The most popular comments on the piece were so savage you might have thought you were reading a Fox News piece, not the Times. It isn’t surprising at this point that many liberals want Harris off the ticket, but what was eye-opening was that many, if not most, of the top-rated comments criticized Harris as an identity politics pick, who lacks substance and isn’t up to the job.
The highest-rated comment, with more than a thousand likes, said, “This is what happens when you choose and elect a candidate because of their identity, and not their competence.” Another reader asked: “When will she and her media supporters realize she was an identity politics pick and nothing else?” One of the other popular comments concluded that Biden picked her “as a necessary tick box among very competent options.”
One reader wondered, “When are Democrats going to recognize that gender identity is NOT a winning issue?” Another opined, “Any boosterism in favor of Harris at this point requires one to ignore everything they’ve seen and heard in favor of a narrative that is built on identity rather than substance.” On and on the Times readers went, unloading on a woman regarded by the Left just a few years ago as a trailblazing heroine, likely to reshape the vice presidency.
Are Times readers going ultra-MAGA? Let’s not get carried away. Just days earlier, popular commenters were comparing Florida governor Ron DeSantis with “ayatollahs” and the Chinese Communist Party for daring to object to the College Board’s heavily politicized Advanced Placement African-American studies curriculum. But when Times readers are kvetching about identity politics, the Democratic Party has a problem, particularly since DeSantis, who boasts that Florida is “where woke goes to die,” could be the GOP nominee in 2024.
The Harris backlash may reveal the existence of a larger-than-realized group of un-woke Democratic voters that the party is neglecting, though its exact size is hard to quantify. Gallup noted the lack of polling on identity politics in 2020, while nevertheless commenting on its growing importance in Democratic Party politics.
Joe Biden’s 2020 campaign website, Gallup observed, contained targeted appeals to 19 different identity groups “for which he had specific plans.” The list included tribal nations, women, people with disabilities, African-Americans, military families, union members, rural Americans, older Americans, the LBGTQ+ community, veterans, Catholics, students/young Americans, immigrants, Asians, Indian-Americans, Jews, Muslims, Latinos, and Arab-Americans.
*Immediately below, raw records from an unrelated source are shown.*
(** * flight_mil_ita: the military-flight poller and its report publisher

    A shallow embedding of [flight_mil_ita.py] (polygon file, geofence
    test, feed fetch with retries, debounced alert loop, CSV file) and
    of [publish_adsb_report.py] (SQLite event store, period bounds),
    with the properties of the specification stated over it.

    Conventions of the embedding.
    - Python floats (latitudes, longitudes, epoch times) are exact
      rationals [Q]; the literal [1e-12] is the rational 1/10^12.
    - A Python exception is the [Raise] case of [result]; a function that
      cannot raise returns its value directly.
    - The dictionary [last_mil_alert] is a [gmap string Q].
    - What the programs read from outside (HTTP responses, the clock, the
      CSV file) is an explicit argument.
    - The library calls the programs rely on are written out where a
      statement depends on them: [datetime.date] arithmetic and
      [strftime], the [None] that [csv.DictReader] gives for a missing
      field, and for SQLite the primary key of a rowid table, [substr],
      [BETWEEN], [ORDER BY] and [datetime()]. *)

From Stdlib Require Import ZArith QArith Qabs Qround List String Ascii Bool.
From Stdlib Require Import Sorted Lia Lqa.
From stdpp Require Import gmap strings.
Import ListNotations.

Local Open Scope Q_scope.
Local Set Warnings "-register-all".
Local Set Warnings "-at-level-200-changed".

(** ** Exceptions and the error monad *)

Inductive py_exn : Type :=
  | ZeroDivisionError
  | IndexError
  | ValueError
  | OverflowError
  | TypeError
  | OperationalError
  | RequestException (msg : string).

Inductive result (A : Type) : Type :=
  | Ok (a : A)
  | Raise (e : py_exn).
Arguments Ok {A} a.
Arguments Raise {A} e.

Definition rbind {A B : Type} (r : result A) (k : A -> result B) : result B :=
  match r with
  | Ok a => k a
  | Raise e => Raise e
  end.

Notation "'let!' x ':=' r 'in' k" := (rbind r (fun x => k))
  (at level 10, x pattern, r at level 100, k at level 200).

Definition raises {A : Type} (r : result A) : Prop :=
  exists e, r = Raise e.

Definition returns {A : Type} (r : result A) : Prop :=
  exists a, r = Ok a.

(** ** Rational comparisons as the booleans Python computes *)

Definition Qgtb (a b : Q) : bool := negb (Qle_bool a b).
Definition Qltb (a b : Q) : bool := negb (Qle_bool b a).
Definition Qis_zero (a : Q) : bool := Qeq_bool a 0.

(** [a / b] on floats: Python raises [ZeroDivisionError] when [b] is zero. *)
Definition py_div (a b : Q) : result Q :=
  if Qis_zero b then Raise ZeroDivisionError else Ok (a / b).

(** Truthiness of an [Optional[float]]: [None] and [0.0] are falsy. *)
Definition truthy (v : option Q) : bool :=
  match v with
  | None => false
  | Some q => negb (Qis_zero q)
  end.

(** ** GeofenceFilter ([flight_mil_ita.py], lines 99-124) *)

Module Geofence.

(** A vertex is a pair [(lat, lon)]; a ring is a list of vertices; a
    polygon is a list of rings, the outer ring first, then the holes. *)
Definition vertex : Type := (Q * Q)%type.
Definition ring : Type := list vertex.
Definition polygon : Type := list ring.

Definition EPS : Q := 1 # 1000000000000.

(** The two conjuncts of the [if] of [point_in_ring].  Python's [and]
    evaluates the second conjunct, and so the division, only when the
    first one is true. *)
Definition straddles (y yi yj : Q) : bool :=
  xorb (Qgtb yi y) (Qgtb yj y).

Definition edge_test (point vi vj : vertex) : result bool :=
  let x := snd point in
  let y := fst point in
  let yi := fst vi in let xi := snd vi in
  let yj := fst vj in let xj := snd vj in
  if straddles y yi yj then
    let! q := py_div ((xj - xi) * (y - yi)) (yj - yi + EPS) in
    Ok (Qltb x (q + xi))
  else Ok false.

(** [ring[k]]; the index is always in range in [point_in_ring], an
    out-of-range one would raise [IndexError]. *)
Definition ring_get (r : ring) (k : nat) : result vertex :=
  match nth_error r k with
  | Some v => Ok v
  | None => Raise IndexError
  end.

(** The body of [for i in range(n)], over the remaining indices. *)
Fixpoint ring_loop (point : vertex) (r : ring) (n : nat)
    (indices : list nat) (inside : bool) : result bool :=
  match indices with
  | [] => Ok inside
  | i :: rest =>
      let! vi := ring_get r i in
      let! vj := ring_get r (Nat.modulo (i + 1) n) in
      let! crossing := edge_test point vi vj in
      ring_loop point r n rest (if crossing then negb inside else inside)
  end.

Definition point_in_ring (point : vertex) (r : ring) : result bool :=
  let n := length r in
  ring_loop point r n (seq 0 n) false.

(** [for hole in polygon[1:]]: the first hole containing the point ends
    the loop with [False]. *)
Fixpoint holes_loop (point : vertex) (holes : list ring) : result bool :=
  match holes with
  | [] => Ok true
  | hole :: rest =>
      let! inside := point_in_ring point hole in
      if inside then Ok false else holes_loop point rest
  end.

Definition point_in_polygon (point : vertex) (poly : polygon) : result bool :=
  match poly with
  | [] => Ok false
  | outer :: holes =>
      let! inside := point_in_ring point outer in
      if negb inside then Ok false else holes_loop point holes
  end.

(** [any(point_in_polygon(pt, poly) for poly in polygons)]: stops at the
    first polygon containing the point. *)
Fixpoint any_polygon (pt : vertex) (polygons : list polygon) : result bool :=
  match polygons with
  | [] => Ok false
  | poly :: rest =>
      let! inside := point_in_polygon pt poly in
      if inside then Ok true else any_polygon pt rest
  end.

Definition in_any_polygon (lat lon : option Q) (polygons : list polygon)
    : result bool :=
  match lat, lon with
  | Some la, Some lo => any_polygon (la, lo) polygons
  | _, _ => Ok false
  end.

Definition unit_square : polygon :=
  [[(0, 0); (0, 1); (1, 1); (1, 0)]].

End Geofence.

(** ** Poller ([flight_mil_ita.py], lines 126-151 and 201-285) *)

Module Poller.

Definition HTTP_RETRIES : nat := 2.
Definition HTTP_BACKOFF : Q := 2.

(** A decoded JSON value, as [r.json()] returns it. *)
Inductive json : Type :=
  | JNull
  | JBool (b : bool)
  | JNum (q : Q)
  | JStr (s : string)
  | JList (items : list json)
  | JDict (entries : list (string * json)).

Definition json_truthy (v : json) : bool :=
  match v with
  | JNull => false
  | JBool b => b
  | JNum q => negb (Qis_zero q)
  | JStr s => negb (String.eqb s "")
  | JList items => match items with [] => false | _ => true end
  | JDict entries => match entries with [] => false | _ => true end
  end.

Fixpoint dict_get (key : string) (entries : list (string * json)) : option json :=
  match entries with
  | [] => None
  | (k, v) :: rest => if String.eqb k key then Some v else dict_get key rest
  end.

Fixpoint dict_set (key : string) (v : json) (entries : list (string * json))
    : list (string * json) :=
  match entries with
  | [] => [(key, v)]
  | (k, w) :: rest =>
      if String.eqb k key then (k, v) :: rest else (k, w) :: dict_set key v rest
  end.

(** [if isinstance(ac, dict): ac["force_mil"] = True] *)
Definition force_mil (ac : json) : json :=
  match ac with
  | JDict entries => JDict (dict_set "force_mil" (JBool true) entries)
  | other => other
  end.

Fixpoint chars_of (s : string) : list json :=
  match s with
  | EmptyString => []
  | String c rest => JStr (String c EmptyString) :: chars_of rest
  end.

(** [for ac in data: ...; return data], seen as the sequence the caller's
    [for ac in merged] walks through: the items of a list, the keys of a
    dict, the characters of a string.  Anything else is not iterable. *)
Definition mark_and_return (data : json) : result (list json) :=
  match data with
  | JList items => Ok (map force_mil items)
  | JDict entries => Ok (map (fun kv => JStr (fst kv)) entries)
  | JStr s => Ok (chars_of s)
  | _ => Raise TypeError
  end.

(** What one [requests.get(...)], [raise_for_status()] and [r.json()]
    come to: an exception (of class [Exception], the ones the [except]
    clause catches) or a decoded body. *)
Inductive http_outcome : Type :=
  | HttpError (e : py_exn)
  | HttpJson (body : json).

(** The body of the [try] of [fetch_military]. *)
Definition try_body (o : http_outcome) : result (list json) :=
  match o with
  | HttpError e => Raise e
  | HttpJson body =>
      let raw := if json_truthy body then body else JDict [] in
      match raw with
      | JDict entries =>
          match dict_get "ac" entries with
          | Some data => mark_and_return data
          | None =>
              match dict_get "aircraft" entries with
              | Some data => mark_and_return data
              | None => Ok []
              end
          end
      | JList _ => mark_and_return raw
      | _ => Ok []
      end
  end.

Record fetch_outcome : Type := {
  fetched : list json;
  (** the [[WARN] Fetch militare fallito] line, with [last_exc] *)
  warning : option (option py_exn);
  (** the arguments of the [time.sleep] calls, in order *)
  backoff : list Q
}.

(** [for attempt in range(HTTP_RETRIES + 1)], over the remaining attempts.
    [feed k] is the outcome of the request of attempt [k]. *)
Fixpoint fetch_loop (feed : nat -> http_outcome) (attempts : list nat)
    (last_exc : option py_exn) (slept : list Q) : fetch_outcome :=
  match attempts with
  | [] => {| fetched := []; warning := Some last_exc; backoff := slept |}
  | attempt :: rest =>
      match try_body (feed attempt) with
      | Ok data => {| fetched := data; warning := None; backoff := slept |}
      | Raise e =>
          let slept' :=
            if (attempt <? HTTP_RETRIES)%nat
            then slept ++ [HTTP_BACKOFF * inject_Z (Z.of_nat (attempt + 1))]
            else slept in
          fetch_loop feed rest (Some e) slept'
      end
  end.

(** [fetch_military].  The call of [api_rate_guard] before the loop (a
    lock file and a real-time sleep) is outside the embedding. *)
Definition fetch_military (feed : nat -> http_outcome) : fetch_outcome :=
  fetch_loop feed (seq 0 (HTTP_RETRIES + 1)) None [].

Record Aircraft : Type := {
  hex : string;
  flight : string;
  lat : option Q;
  lon : option Q;
  alt_baro : option Z;
  gs : option Q;
  ts : option Q;
  reg : option string;
  squawk : option string;
  ground : option bool;
  model_desc : option string;
  model_t : option string;
  is_mil : bool
}.

(** [for ac in merged: try: aircraft.append(Aircraft(...)) except
    Exception: continue].  The field-by-field decoding of a raw record is
    the parameter [decode]; a record it raises on is skipped. *)
Fixpoint normalize_all (decode : json -> result Aircraft) (merged : list json)
    : list Aircraft :=
  match merged with
  | [] => []
  | raw :: rest =>
      match decode raw with
      | Ok ac => ac :: normalize_all decode rest
      | Raise _ => normalize_all decode rest
      end
  end.
(** * Cause-list case segmenter

    A shallow embedding of [backend/segmentation.py]: the three pipelines
    (Tesseract, Azure, Paddle) that turn the text of a cause list into a
    mapping from case serial to case text, and the dispatcher over them.

    Texts are Python [str] values over the code points 0..255, one [ascii]
    per code point; the character classes are those Python's [re] and [str]
    use on that range.  A mapping is a list of key-value pairs in insertion
    order.  Each regular expression is a matcher written out next to the
    pattern it stands for; where backtracking can change the result the
    matcher follows Python's order of alternatives.  Loops that jump ahead
    ([i = nxt]) recurse on the remaining lines with a count of lines to pass
    over.  Functions that can raise return a [result].  Numbers are exact:
    [int] has CPython's limit of 4300 digits on the literals it converts, and
    [float] is the nearest double, kept as the integer it equals. *)

From Stdlib Require Import List Ascii String NArith Arith Bool Lia.
From Stdlib Require Import Permutation Sorted.
From Stdlib Require DecimalString DecimalN DecimalFacts.
Import ListNotations.

(** ** Python strings *)

Module Py.

Definition str := list ascii.

Definition lit (s : string) : str := list_ascii_of_string s.

Definition nl : ascii := "010"%char.

Definition code (c : ascii) : N := N_of_ascii c.

Definition between (lo hi : N) (c : ascii) : bool :=
  (lo <=? code c)%N && (code c <=? hi)%N.

(** [str.isspace] and the class [\s]. *)
Definition is_space (c : ascii) : bool :=
  between 9 13 c || between 28 32 c || (code c =? 133)%N || (code c =? 160)%N.

(** The class [\d]. *)
Definition is_digit (c : ascii) : bool := between 48 57 c.

(** The class [[A-Z]]. *)
Definition is_AZ (c : ascii) : bool := between 65 90 c.

Definition is_az (c : ascii) : bool := between 97 122 c.

(** [str.isupper] on one character. *)
Definition is_upper (c : ascii) : bool :=
  is_AZ c || between 192 214 c || between 216 222 c.

(** The class [\w]. *)
Definition is_word (c : ascii) : bool :=
  is_digit c || is_AZ c || is_az c || (code c =? 95)%N
  || (code c =? 170)%N || between 178 179 c || (code c =? 181)%N
  || between 185 186 c || between 188 190 c
  || between 192 214 c || between 216 246 c || between 248 255 c.

Definition ch_eqb (a b : ascii) : bool := Ascii.eqb a b.

Fixpoint str_eqb (a b : str) : bool :=
  match a, b with
  | [], [] => true
  | x :: a', y :: b' => ch_eqb x y && str_eqb a' b'
  | _, _ => false
  end.

(** Longest prefix whose characters all satisfy [p], and the rest. *)
Fixpoint span (p : ascii -> bool) (s : str) : str * str :=
  match s with
  | [] => ([], [])
  | c :: s' =>
      if p c then let (a, b) := span p s' in (c :: a, b) else ([], s)
  end.

Definition lstrip (s : str) : str := snd (span is_space s).

Definition rstrip (s : str) : str := rev (lstrip (rev s)).

Definition strip (s : str) : str := rstrip (lstrip s).

(** [s.startswith(p)]; when it holds, the text after the prefix. *)
Fixpoint strip_prefix (p s : str) : option str :=
  match p, s with
  | [], _ => Some s
  | x :: p', y :: s' => if ch_eqb x y then strip_prefix p' s' else None
  | _ :: _, [] => None
  end.

Definition startswith (s p : str) : bool :=
  match strip_prefix p s with Some _ => true | None => false end.

(** [s.find(p)]: lowest index of an occurrence, [None] for Python's -1. *)
Fixpoint find (p s : str) : option nat :=
  if startswith s p then Some 0
  else match s with
       | [] => None
       | _ :: s' => option_map S (find p s')
       end.

(** [s.split('\n')]. *)
Fixpoint split_nl (s : str) : list str :=
  match s with
  | [] => [[]]
  | c :: s' =>
      if ch_eqb c nl then [] :: split_nl s'
      else match split_nl s' with
           | l :: ls => (c :: l) :: ls
           | [] => [[c]]
           end
  end.

(** [sep.join(parts)]. *)
Fixpoint join (sep : str) (parts : list str) : str :=
  match parts with
  | [] => []
  | [p] => p
  | p :: ps => p ++ sep ++ join sep ps
  end.

(** [s[i:j]], [s[i:]] and [s[:j]] for indices within range. *)
Definition slice (s : str) (i j : nat) : str := firstn (j - i) (skipn i s).

(** [str(n)] for a natural number. *)
Definition str_of_N (n : N) : str :=
  list_ascii_of_string (DecimalString.NilEmpty.string_of_uint (N.to_uint n)).

Definition digit_val (c : ascii) : N := (code c - 48)%N.

(** [int(s)] on a string of decimal digits. *)
Definition int_of_digits (s : str) : N :=
  fold_left (fun acc c => (10 * acc + digit_val c)%N) s 0%N.

(** [sys.get_int_max_str_digits()]: CPython raises [ValueError] when asked
    to convert a decimal literal of more digits than this. *)
Definition int_max_str_digits : nat := 4300.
Biden won in 2020 while playing this identity-politics game. Yet there seems to be a growing public weariness with identity politics and a desire to move toward a more color-blind society. An April 2022 Pew Research Center report, for example, found that 74 percent of respondents think colleges should not consider race and ethnicity in admissions decisions. Likewise, 82 percent said colleges shouldn’t consider gender. The results, Pew concluded, “extend to every racial group and to Democrats as well as Republicans.”
Harris’s election was supposed to break down barriers. Instead, her legacy may also be to illustrate the folly of identity politics. A recent poll conducted by NBC News gave her a 35 percent approval rating, with just 15 percent of Americans viewing her very favorably and 37 percent very unfavorably. The media often write off her unpopularity as a product of racism and sexism. But many of the same Democrats who celebrated her rise are now calling her an empty suit, who needs to be dropped from the ticket.
The media hyped “one-heartbeat-away” concerns about Dan Quayle in the 1988 and 1992 campaigns, just as they did when Sarah Palin ran on 72-year-old John McCain’s ticket in 2008. In 1988, a New York Times/CBS News poll revealed that just 33 percent of respondents believed that Quayle was “qualified” to take over as president. Another NYT/CBS poll 20 years later found that 59 percent of Americans said Palin wasn’t qualified to be vice president. Any pollster today daring to ask if Harris was “qualified” would find themselves pilloried as sexist, but it’s increasingly clear that a majority of Americans would answer this unasked question with a resounding “no.”